START Dataset content

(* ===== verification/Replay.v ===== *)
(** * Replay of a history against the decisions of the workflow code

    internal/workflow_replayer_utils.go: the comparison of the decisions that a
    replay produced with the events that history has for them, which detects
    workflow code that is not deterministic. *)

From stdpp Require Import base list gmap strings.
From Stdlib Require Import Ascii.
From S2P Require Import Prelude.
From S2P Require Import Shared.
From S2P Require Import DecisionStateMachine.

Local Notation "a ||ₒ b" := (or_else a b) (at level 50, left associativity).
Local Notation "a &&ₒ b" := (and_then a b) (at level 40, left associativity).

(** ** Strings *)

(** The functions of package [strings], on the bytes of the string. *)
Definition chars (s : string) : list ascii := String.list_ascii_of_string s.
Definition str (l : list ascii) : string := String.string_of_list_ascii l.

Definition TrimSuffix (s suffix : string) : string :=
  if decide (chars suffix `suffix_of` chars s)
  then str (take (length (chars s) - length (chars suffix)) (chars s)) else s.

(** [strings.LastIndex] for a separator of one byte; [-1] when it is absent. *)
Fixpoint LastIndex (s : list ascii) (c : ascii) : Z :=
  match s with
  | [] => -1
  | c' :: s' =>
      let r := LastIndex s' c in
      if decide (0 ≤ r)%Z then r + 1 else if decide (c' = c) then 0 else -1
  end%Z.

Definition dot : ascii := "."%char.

END Dataset content
START Dataset content

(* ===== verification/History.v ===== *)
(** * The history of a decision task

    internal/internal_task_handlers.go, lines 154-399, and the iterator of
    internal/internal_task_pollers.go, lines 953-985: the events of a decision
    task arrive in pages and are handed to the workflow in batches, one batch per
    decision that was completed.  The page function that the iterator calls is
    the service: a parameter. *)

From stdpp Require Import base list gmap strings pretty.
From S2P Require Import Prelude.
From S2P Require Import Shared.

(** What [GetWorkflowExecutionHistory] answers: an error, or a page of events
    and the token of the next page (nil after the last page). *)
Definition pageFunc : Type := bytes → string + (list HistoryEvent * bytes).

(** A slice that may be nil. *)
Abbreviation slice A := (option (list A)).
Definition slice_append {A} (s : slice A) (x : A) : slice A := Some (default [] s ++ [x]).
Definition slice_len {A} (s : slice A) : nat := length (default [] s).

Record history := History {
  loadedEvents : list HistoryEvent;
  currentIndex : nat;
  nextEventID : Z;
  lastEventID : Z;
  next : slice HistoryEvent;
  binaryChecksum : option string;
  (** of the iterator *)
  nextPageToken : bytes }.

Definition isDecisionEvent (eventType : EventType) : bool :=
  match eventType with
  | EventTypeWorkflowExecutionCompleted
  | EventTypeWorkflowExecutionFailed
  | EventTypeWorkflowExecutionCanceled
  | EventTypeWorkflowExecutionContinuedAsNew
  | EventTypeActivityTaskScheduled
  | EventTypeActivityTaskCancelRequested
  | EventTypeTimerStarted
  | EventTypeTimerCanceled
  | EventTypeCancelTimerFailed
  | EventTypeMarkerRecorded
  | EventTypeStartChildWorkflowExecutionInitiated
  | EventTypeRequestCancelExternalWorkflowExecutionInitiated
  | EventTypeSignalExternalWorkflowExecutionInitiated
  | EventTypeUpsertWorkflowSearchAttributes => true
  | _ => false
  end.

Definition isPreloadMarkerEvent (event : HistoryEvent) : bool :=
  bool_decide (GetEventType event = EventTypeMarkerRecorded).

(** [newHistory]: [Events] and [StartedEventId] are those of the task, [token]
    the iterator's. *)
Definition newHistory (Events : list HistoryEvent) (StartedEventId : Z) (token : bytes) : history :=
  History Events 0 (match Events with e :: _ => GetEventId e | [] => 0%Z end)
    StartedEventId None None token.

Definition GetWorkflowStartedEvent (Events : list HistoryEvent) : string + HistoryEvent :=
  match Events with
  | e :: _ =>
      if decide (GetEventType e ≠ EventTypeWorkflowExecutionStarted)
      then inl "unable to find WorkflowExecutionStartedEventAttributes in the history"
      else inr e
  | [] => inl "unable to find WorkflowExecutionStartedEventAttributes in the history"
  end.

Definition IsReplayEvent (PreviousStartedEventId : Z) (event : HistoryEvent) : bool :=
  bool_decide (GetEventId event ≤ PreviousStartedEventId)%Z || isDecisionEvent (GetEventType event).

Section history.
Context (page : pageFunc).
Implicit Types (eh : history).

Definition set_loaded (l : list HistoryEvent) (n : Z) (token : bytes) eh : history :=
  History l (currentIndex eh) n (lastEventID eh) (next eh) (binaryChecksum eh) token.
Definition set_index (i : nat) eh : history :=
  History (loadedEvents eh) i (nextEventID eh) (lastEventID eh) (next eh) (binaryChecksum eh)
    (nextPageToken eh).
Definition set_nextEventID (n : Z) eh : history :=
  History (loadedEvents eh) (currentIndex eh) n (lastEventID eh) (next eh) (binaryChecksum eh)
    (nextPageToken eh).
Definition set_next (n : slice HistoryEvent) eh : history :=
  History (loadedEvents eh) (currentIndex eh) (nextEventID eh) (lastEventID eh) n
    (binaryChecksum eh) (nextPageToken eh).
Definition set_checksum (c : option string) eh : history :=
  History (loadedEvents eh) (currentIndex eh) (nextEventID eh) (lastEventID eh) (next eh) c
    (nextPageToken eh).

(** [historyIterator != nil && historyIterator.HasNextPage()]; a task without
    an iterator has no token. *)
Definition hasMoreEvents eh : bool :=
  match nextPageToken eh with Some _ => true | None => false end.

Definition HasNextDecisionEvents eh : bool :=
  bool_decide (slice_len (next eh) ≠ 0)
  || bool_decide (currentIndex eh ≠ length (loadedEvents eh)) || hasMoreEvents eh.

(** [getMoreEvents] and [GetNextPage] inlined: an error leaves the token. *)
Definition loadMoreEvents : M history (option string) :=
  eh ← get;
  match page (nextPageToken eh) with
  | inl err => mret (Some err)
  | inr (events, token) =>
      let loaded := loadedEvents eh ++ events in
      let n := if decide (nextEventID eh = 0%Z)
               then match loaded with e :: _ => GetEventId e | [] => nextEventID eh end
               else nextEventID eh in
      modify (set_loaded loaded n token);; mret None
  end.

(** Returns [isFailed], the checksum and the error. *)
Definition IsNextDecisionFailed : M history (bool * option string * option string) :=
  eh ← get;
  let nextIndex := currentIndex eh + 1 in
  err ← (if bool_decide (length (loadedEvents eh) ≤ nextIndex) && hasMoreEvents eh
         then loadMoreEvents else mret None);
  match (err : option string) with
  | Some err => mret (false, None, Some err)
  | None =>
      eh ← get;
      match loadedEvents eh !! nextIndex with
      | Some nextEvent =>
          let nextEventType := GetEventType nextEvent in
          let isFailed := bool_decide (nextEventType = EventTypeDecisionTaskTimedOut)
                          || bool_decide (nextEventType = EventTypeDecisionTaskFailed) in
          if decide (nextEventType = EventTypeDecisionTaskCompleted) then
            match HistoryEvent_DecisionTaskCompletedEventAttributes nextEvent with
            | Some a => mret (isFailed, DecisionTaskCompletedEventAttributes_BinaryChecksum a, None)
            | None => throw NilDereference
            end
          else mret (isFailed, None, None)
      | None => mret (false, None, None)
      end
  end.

END Dataset content

*Assignment*: Show each line of the material that includes the string "isDecisionEvent" by copying it.

*Output for this exercise*:
Definition isDecisionEvent (eventType : EventType) : bool :=
  bool_decide (GetEventId event ≤ PreviousStartedEventId)%Z || isDecisionEvent (GetEventType event).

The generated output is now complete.